Extract from the entries below, exactly as given, only the lines from the line containing "(* ===== verification/WsSender.v ===== *)" to the line containing "Nat.max 1 ((max_pending_events", both lines included.

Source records
::::

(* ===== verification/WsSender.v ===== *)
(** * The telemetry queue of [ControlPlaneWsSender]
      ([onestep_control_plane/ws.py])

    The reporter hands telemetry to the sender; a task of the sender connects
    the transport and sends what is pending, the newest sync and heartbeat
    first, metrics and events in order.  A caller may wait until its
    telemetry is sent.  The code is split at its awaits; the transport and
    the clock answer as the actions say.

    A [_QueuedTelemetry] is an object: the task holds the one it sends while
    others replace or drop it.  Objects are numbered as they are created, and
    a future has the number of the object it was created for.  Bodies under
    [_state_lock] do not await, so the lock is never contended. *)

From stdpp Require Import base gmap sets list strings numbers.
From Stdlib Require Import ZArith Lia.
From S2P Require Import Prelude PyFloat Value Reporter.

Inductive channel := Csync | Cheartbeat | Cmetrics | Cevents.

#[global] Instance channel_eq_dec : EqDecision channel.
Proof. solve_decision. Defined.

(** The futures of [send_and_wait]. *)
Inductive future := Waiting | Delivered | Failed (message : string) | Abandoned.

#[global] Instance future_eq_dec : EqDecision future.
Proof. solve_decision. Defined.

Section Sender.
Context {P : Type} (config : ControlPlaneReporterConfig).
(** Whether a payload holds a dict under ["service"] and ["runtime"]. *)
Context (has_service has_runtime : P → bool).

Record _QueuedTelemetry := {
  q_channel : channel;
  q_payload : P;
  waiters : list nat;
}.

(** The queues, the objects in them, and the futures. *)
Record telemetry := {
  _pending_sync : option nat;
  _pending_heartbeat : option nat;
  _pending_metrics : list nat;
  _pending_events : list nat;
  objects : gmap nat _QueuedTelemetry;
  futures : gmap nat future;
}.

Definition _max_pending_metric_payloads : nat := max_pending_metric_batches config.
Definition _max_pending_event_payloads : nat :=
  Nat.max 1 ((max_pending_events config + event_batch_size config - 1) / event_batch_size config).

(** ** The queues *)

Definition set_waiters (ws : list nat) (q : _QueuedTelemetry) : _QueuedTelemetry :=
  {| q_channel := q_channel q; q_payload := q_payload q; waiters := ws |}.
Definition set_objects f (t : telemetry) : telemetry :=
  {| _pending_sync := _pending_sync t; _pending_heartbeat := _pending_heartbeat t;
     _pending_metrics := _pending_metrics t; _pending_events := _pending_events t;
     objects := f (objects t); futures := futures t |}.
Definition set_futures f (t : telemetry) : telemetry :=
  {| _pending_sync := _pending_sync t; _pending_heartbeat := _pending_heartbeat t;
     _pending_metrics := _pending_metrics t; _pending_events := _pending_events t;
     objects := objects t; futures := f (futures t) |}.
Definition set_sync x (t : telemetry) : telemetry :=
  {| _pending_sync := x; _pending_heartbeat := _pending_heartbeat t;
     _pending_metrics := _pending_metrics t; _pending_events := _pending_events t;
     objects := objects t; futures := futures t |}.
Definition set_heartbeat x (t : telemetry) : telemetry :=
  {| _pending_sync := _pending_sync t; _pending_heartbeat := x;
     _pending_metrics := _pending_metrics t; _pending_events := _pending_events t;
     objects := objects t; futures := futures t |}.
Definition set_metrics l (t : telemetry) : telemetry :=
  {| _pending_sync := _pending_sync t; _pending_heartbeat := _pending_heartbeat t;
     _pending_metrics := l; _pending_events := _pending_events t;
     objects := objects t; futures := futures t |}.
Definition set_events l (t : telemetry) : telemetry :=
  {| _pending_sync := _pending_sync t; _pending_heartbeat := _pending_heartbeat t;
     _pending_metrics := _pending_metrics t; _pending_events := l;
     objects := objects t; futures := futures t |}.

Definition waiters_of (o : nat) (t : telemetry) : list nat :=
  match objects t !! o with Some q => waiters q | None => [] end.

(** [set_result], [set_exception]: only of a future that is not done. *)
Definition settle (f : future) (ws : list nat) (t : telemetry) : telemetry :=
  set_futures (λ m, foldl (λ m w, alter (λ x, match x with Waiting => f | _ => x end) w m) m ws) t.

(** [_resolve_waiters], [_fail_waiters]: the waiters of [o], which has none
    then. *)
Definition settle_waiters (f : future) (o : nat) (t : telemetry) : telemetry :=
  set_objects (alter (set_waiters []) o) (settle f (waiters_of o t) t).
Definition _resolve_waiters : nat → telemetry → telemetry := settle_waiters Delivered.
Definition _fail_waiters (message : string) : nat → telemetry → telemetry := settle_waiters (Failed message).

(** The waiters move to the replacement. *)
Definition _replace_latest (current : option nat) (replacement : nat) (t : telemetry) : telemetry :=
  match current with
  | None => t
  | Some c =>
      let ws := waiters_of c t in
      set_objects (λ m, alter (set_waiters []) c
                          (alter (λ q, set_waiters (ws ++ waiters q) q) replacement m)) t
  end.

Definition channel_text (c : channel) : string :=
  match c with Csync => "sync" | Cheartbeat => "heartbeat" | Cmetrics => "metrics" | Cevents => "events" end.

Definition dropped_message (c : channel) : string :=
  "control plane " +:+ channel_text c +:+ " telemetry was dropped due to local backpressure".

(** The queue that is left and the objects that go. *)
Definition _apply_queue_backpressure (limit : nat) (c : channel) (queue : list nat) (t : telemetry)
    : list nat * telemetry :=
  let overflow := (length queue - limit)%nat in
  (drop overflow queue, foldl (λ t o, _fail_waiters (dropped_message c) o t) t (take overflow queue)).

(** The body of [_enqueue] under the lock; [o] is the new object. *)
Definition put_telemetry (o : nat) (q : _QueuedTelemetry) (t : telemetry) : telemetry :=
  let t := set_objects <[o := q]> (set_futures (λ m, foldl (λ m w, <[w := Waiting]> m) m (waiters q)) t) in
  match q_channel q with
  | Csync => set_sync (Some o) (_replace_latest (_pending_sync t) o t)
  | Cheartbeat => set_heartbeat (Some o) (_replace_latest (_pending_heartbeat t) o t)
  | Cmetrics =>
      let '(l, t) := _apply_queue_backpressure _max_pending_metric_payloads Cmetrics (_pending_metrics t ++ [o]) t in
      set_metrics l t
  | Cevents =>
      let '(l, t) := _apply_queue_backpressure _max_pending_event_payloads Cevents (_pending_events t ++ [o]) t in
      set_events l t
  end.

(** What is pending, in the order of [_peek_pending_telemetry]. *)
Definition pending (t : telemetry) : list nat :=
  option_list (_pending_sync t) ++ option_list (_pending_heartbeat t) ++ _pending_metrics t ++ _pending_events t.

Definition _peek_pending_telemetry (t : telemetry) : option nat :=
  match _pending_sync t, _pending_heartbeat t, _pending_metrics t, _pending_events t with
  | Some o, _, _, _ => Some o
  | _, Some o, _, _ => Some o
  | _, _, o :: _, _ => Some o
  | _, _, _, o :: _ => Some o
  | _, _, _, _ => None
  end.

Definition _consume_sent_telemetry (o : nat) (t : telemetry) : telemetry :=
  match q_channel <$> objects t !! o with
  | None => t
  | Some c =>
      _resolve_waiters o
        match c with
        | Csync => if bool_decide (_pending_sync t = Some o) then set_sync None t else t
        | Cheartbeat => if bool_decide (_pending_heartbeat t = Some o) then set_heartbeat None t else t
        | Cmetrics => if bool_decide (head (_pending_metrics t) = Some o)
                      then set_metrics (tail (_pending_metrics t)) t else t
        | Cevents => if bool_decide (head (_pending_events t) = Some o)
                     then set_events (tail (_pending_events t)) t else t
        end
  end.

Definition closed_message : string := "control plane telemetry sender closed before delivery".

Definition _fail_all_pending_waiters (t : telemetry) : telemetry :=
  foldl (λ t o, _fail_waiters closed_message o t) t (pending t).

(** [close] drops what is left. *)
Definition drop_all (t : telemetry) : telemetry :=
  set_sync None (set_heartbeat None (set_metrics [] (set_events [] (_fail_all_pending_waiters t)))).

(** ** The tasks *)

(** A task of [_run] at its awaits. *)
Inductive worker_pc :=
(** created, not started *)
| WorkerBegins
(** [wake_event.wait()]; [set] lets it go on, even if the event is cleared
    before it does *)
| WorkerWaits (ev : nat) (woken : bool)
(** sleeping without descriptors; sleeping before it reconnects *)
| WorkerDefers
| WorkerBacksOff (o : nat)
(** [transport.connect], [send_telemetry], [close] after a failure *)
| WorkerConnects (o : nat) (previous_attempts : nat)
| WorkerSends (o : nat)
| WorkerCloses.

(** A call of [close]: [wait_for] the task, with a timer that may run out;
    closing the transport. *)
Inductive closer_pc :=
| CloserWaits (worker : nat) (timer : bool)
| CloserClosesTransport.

::::

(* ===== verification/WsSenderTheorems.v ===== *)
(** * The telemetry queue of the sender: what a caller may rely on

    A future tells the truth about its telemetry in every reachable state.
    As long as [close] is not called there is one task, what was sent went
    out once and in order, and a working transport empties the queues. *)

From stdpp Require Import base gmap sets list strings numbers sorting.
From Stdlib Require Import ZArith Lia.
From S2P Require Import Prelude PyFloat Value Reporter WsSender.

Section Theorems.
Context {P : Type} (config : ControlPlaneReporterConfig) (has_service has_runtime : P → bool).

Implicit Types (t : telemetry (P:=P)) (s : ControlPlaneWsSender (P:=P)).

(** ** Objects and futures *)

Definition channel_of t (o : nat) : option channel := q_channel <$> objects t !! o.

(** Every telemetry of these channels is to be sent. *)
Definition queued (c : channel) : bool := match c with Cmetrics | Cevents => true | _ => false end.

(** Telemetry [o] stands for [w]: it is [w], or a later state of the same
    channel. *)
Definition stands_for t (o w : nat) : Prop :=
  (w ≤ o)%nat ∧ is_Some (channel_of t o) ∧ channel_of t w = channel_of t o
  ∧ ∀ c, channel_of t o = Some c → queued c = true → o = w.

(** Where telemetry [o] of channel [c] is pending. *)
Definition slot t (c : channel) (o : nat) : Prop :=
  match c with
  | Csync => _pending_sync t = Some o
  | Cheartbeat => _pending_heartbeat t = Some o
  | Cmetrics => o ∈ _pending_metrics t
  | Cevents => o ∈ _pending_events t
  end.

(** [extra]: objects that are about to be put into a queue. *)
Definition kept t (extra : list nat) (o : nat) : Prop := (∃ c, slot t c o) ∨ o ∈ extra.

::::

Exercise answer:
(* ===== verification/WsSender.v ===== *)
(** * The telemetry queue of [ControlPlaneWsSender]
      ([onestep_control_plane/ws.py])

    The reporter hands telemetry to the sender; a task of the sender connects
    the transport and sends what is pending, the newest sync and heartbeat
    first, metrics and events in order.  A caller may wait until its
    telemetry is sent.  The code is split at its awaits; the transport and
    the clock answer as the actions say.

    A [_QueuedTelemetry] is an object: the task holds the one it sends while
    others replace or drop it.  Objects are numbered as they are created, and
    a future has the number of the object it was created for.  Bodies under
    [_state_lock] do not await, so the lock is never contended. *)

From stdpp Require Import base gmap sets list strings numbers.
From Stdlib Require Import ZArith Lia.
From S2P Require Import Prelude PyFloat Value Reporter.

Inductive channel := Csync | Cheartbeat | Cmetrics | Cevents.

#[global] Instance channel_eq_dec : EqDecision channel.
Proof. solve_decision. Defined.

(** The futures of [send_and_wait]. *)
Inductive future := Waiting | Delivered | Failed (message : string) | Abandoned.

#[global] Instance future_eq_dec : EqDecision future.
Proof. solve_decision. Defined.

Section Sender.
Context {P : Type} (config : ControlPlaneReporterConfig).
(** Whether a payload holds a dict under ["service"] and ["runtime"]. *)
Context (has_service has_runtime : P → bool).

Record _QueuedTelemetry := {
  q_channel : channel;
  q_payload : P;
  waiters : list nat;
}.

(** The queues, the objects in them, and the futures. *)
Record telemetry := {
  _pending_sync : option nat;
  _pending_heartbeat : option nat;
  _pending_metrics : list nat;
  _pending_events : list nat;
  objects : gmap nat _QueuedTelemetry;
  futures : gmap nat future;
}.

Definition _max_pending_metric_payloads : nat := max_pending_metric_batches config.
Definition _max_pending_event_payloads : nat :=
  Nat.max 1 ((max_pending_events config + event_batch_size config - 1) / event_batch_size config).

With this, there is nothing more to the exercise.